(* ===== verification/UnicodeTheorems.v ===== *)
(** BoringSSL, [crypto/bytestring/unicode.c]: the properties of the readers and
    of the writers of code points, with their witnesses. *)
From S2P Require Import Prelude.
From S2P Require Import Utf8.
From S2P Require Import Cbs.
From S2P Require Import Cbb.
From S2P Require Import CbsProofs.
From S2P Require Import CbsDer.
From S2P Require Import CbsTheorems.
From S2P Require Import CbbProofs.
From S2P Require Import CbbTheorems.
From S2P Require Import Unicode.
From S2P Require Import UnicodeProofs.

(** C37: each reader accepts exactly the encodings of the code points it is for, in
    the front of its input, and refuses everything else: in UTF-8 no overlong form,
    no surrogate, no noncharacter, nothing over U+10FFFF, no sequence that is cut off
    or goes on wrongly; in Latin-1 any byte; in UCS-2 and UTF-32 the big-endian
    numbers that are valid code points.  No reader leaves its input. *)
Theorem unicode_readers_exact :
  reads_exactly utf8_bytes code_point id cbs_get_utf8 /\
  reads_exactly (be_bytes 1) (fun v => 0 <= v < 256 /\ True) id cbs_get_latin1 /\
  reads_exactly (be_bytes 2) (fun v => 0 <= v < 2 ^ 16 /\ code_point v) id cbs_get_ucs2_be /\
  reads_exactly (be_bytes 4) (fun v => 0 <= v < 2 ^ 32 /\ code_point v) id cbs_get_utf32_be.
Proof. exact unicode_readers. Qed.

(** U+20AC in a longer input. *)
Lemma unicode_readers_exact_witness :
  match cbs_get_utf8 (cbs_of [226; 130; 172; 7]) with
  | Done v t => code_point v /\ contents t = [zb 7]
  | _ => False
  end.
Proof.
  assert (good (cbs_of [226; 130; 172; 7])) as Hg by (apply cbs_of_good; reflexivity).
  pose proof (proj1 unicode_readers_exact (cbs_of [226; 130; 172; 7]) Hg) as H.
  assert (cbs_get_utf8 (cbs_of [226; 130; 172; 7]) = Done 8364 (mk_cbs (map zb [7]) 1)) as E by by vm_compute.
  rewrite E in *. split; [apply H|reflexivity].
Defined.

Section Trip.
Context `{AllocatorLaws}.

Lemma appends_any_tmp {A} fuel tmp a l (op : K A) : appends fuel a l op -> appends_via fuel tmp a l op.
Proof. intros Hop outer f inner s b v Ha Hl Hr _ _. by apply Hop. Qed.

(** What is appended is read back. *)
Lemma built_read (op : K unit) (rd : C Z) l x fuel a cap s :
  (0 < fuel)%nat -> 0 <= cap < 2 ^ 64 -> zlen l < 2 ^ 64 -> appends fuel a l op ->
  (forall rest, exists r, rd (mk_cbs (l ++ rest) (zlen l)) = Done x (mk_cbs r 0)) ->
  reads_back rd x ((CBB_init a cap;;; op;;; CBB_finish fuel a) s).
Proof.
  intros Hf Hcap Hl Hop Hrd. assert (exists tmp, tmp <> 0 /\ tmp <> a) as (tmp & Ht & Hta).
  { destruct (Z.eq_dec a 1); [exists 2|exists 1]; lia. }
  pose proof (built op fuel a tmp cap l s Hf Hcap Ht Hta Hl (appends_any_tmp fuel tmp a l op Hop)) as Hb.
  destruct ((CBB_init a cap;;; op;;; CBB_finish fuel a) s) as [[buf len] t|t|u|]; try done.
  destruct Hb as (-> & spare & ->). unfold reads_back, CBS_init. destruct (Hrd spare) as (r & ->). done.
Qed.

Lemma be_read n (P : Z -> Prop) op x rest :
  reads_exactly (be_bytes n) (fun v => 0 <= v < 256 ^ Z.of_nat n /\ P v) id op -> 0 <= x < 256 ^ Z.of_nat n -> P x ->
  Z.of_nat n < 2 ^ 63 ->
  exists r, op (mk_cbs (be_bytes n x ++ rest) (zlen (be_bytes n x))) = Done x (mk_cbs r 0).
Proof.
  intros Hop Hx HP Hn. set (s := mk_cbs _ _). pose proof (be_bytes_length n x) as Hz. pose proof (zlen_nonneg rest).
  assert (good s) as Hg by (unfold good, cbs_ok, s; cbn [cbs_len cbs_data]; rewrite zlen_app; lia).
  assert (contents s = be_bytes n x) as Hc.
  { unfold contents, front, s. cbn [cbs_len cbs_data]. rewrite zlen_to_nat. apply take_app_length. }
  specialize (Hop s Hg). destruct (op s) as [v t|t|u|]; try done.
  - destruct Hop as ([Hv _] & -> & E). unfold id in *. rewrite Hc in E.
    pose proof (be_bytes_length n v) as Hzv. rewrite <- (app_nil_r (be_bytes n x)) in E. apply app_inj_1 in E as [E _]; [|unfold zlen in *; lia].
    assert (v = x) as -> by (rewrite <- (Z.mod_small v (256 ^ Z.of_nat n)), <- (Z.mod_small x (256 ^ Z.of_nat n)) by done;
      by rewrite <- !be_val_bytes, E).
    eexists. unfold adv, s. cbn [cbs_len cbs_data]. by rewrite Z.sub_diag.
  - destruct Hop as [_ Hno]. destruct (Hno x [] (conj Hx HP)). by rewrite Hc, app_nil_r.
Qed.

(** a code point that is written into a fresh builder is read back unchanged from
    the finished buffer, with nothing left over, in UTF-8 (of the length that
    [cbb_get_utf8_len] gives), in UCS-2 when it has 16 bits, in UTF-32, and, when it
    is below 256, in Latin-1; only libc's allocator can make the whole fail. *)
Theorem unicode_round_trip fuel a cap u s :
  (0 < fuel)%nat -> 0 <= cap < 2 ^ 64 -> code_point u ->
  reads_back cbs_get_utf8 u ((CBB_init a cap;;; cbb_add_utf8 fuel a u;;; CBB_finish fuel a) s) /\
  reads_back cbs_get_utf32_be u ((CBB_init a cap;;; cbb_add_utf32_be fuel a u;;; CBB_finish fuel a) s) /\
  (u < 2 ^ 16 ->
   reads_back cbs_get_ucs2_be u ((CBB_init a cap;;; cbb_add_ucs2_be fuel a u;;; CBB_finish fuel a) s)) /\
  (u < 2 ^ 8 ->
   reads_back cbs_get_latin1 u ((CBB_init a cap;;; cbb_add_latin1 fuel a u;;; CBB_finish fuel a) s)) /\
  zlen (utf8_bytes u) = cbb_get_utf8_len u.
Proof.
  intros Hf Hcap Hu. pose proof Hu as [[Hr _] _]. apply valid_spec in Hu as Hv; [|lia].
  destruct unicode_readers as (_ & H1 & H2 & H4).
  split; [|split; [|split; [|split]]].
  - apply (built_read _ _ (utf8_bytes u)); [done|done| |by apply appends_utf8|].
    + rewrite zlen_utf8_bytes. pose proof (zlen_utf8 u). lia.
    + intros rest. exists rest. rewrite utf8_read by done. by rewrite Z.sub_diag.
  - apply (built_read _ _ (be_bytes 4 u)); [done|done|by rewrite be_bytes_length| |].
    + unfold cbb_add_utf32_be. rewrite Hv. apply (appends_u fuel a u 4); [lia|]. change (256 ^ 4) with 4294967296. lia.
    + intros rest. apply (be_read 4 code_point); [done| |done|done]. change (256 ^ Z.of_nat 4) with 4294967296. lia.
  - intros H16. apply (built_read _ _ (be_bytes 2 u)); [done|done|by rewrite be_bytes_length| |].
    + unfold cbb_add_ucs2_be. rewrite Hv, (proj2 (Z.leb_le _ _)) by lia. cbn [andb].
      replace (u16 u) with u by (symmetry; apply Z.mod_small; lia). apply (appends_u fuel a u 2); lia.
    + intros rest. apply (be_read 2 code_point); [done| |done|done]. change (256 ^ Z.of_nat 2) with (2 ^ 16). lia.
  - intros H8. apply (built_read _ _ (be_bytes 1 u)); [done|done|by rewrite be_bytes_length| |].
    + unfold cbb_add_latin1. rewrite (proj2 (Z.leb_le _ _)) by lia. apply appends_byte_of; lia.
    + intros rest. apply (be_read 1 (fun _ => True)); [done| |done|done]. change (256 ^ Z.of_nat 1) with (2 ^ 8). lia.
  - rewrite zlen_utf8_bytes. unfold utf8, cbb_get_utf8_len.
    destruct (Z.ltb_spec u 128), (Z.leb_spec u 127), (Z.ltb_spec u 2048), (Z.leb_spec u 2047), (Z.ltb_spec u 65536),
      (Z.leb_spec u 65535); try lia; done.
Qed.

(** What is no valid code point is refused, and nothing is written. *)
Lemma unicode_refused fuel a u s : 0 <= u -> ~ code_point u ->
  cbb_add_utf8 fuel a u s = Fail s /\ cbb_add_ucs2_be fuel a u s = Fail s /\ cbb_add_utf32_be fuel a u s = Fail s.
Proof.
  intros Hpos Hu. rewrite <- valid_spec in Hu by done. apply not_true_iff_false in Hu.
  unfold cbb_add_utf8, cbb_add_ucs2_be, cbb_add_utf32_be. rewrite Hu, andb_false_r. done.
Qed.
End Trip.

Import Sample.

Lemma unicode_round_trip_witness :
  reads_back cbs_get_utf8 8364
    ((CBB_init 5 0;;; cbb_add_utf8 4 5 8364;;; CBB_finish 4 5) Sample.nothing).
Proof.
  assert (code_point 8364) as Hu by (unfold code_point, scalar; rewrite Z.mod_small by lia; lia).
  exact (proj1 (unicode_round_trip 4 5 0 8364 Sample.nothing ltac:(lia) ltac:(lia) Hu)).
Defined.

-------

**Your goal:**
Repeat the entries verbatim through the line with "reads_exactly utf8_bytes code_point".

**Result:**
(* ===== verification/UnicodeTheorems.v ===== *)
(** BoringSSL, [crypto/bytestring/unicode.c]: the properties of the readers and
    of the writers of code points, with their witnesses. *)
From S2P Require Import Prelude.
From S2P Require Import Utf8.
From S2P Require Import Cbs.
From S2P Require Import Cbb.
From S2P Require Import CbsProofs.
From S2P Require Import CbsDer.
From S2P Require Import CbsTheorems.
From S2P Require Import CbbProofs.
From S2P Require Import CbbTheorems.
From S2P Require Import Unicode.
From S2P Require Import UnicodeProofs.

(** C37: each reader accepts exactly the encodings of the code points it is for, in
    the front of its input, and refuses everything else: in UTF-8 no overlong form,
    no surrogate, no noncharacter, nothing over U+10FFFF, no sequence that is cut off
    or goes on wrongly; in Latin-1 any byte; in UCS-2 and UTF-32 the big-endian
    numbers that are valid code points.  No reader leaves its input. *)
Theorem unicode_readers_exact :
  reads_exactly utf8_bytes code_point id cbs_get_utf8 /\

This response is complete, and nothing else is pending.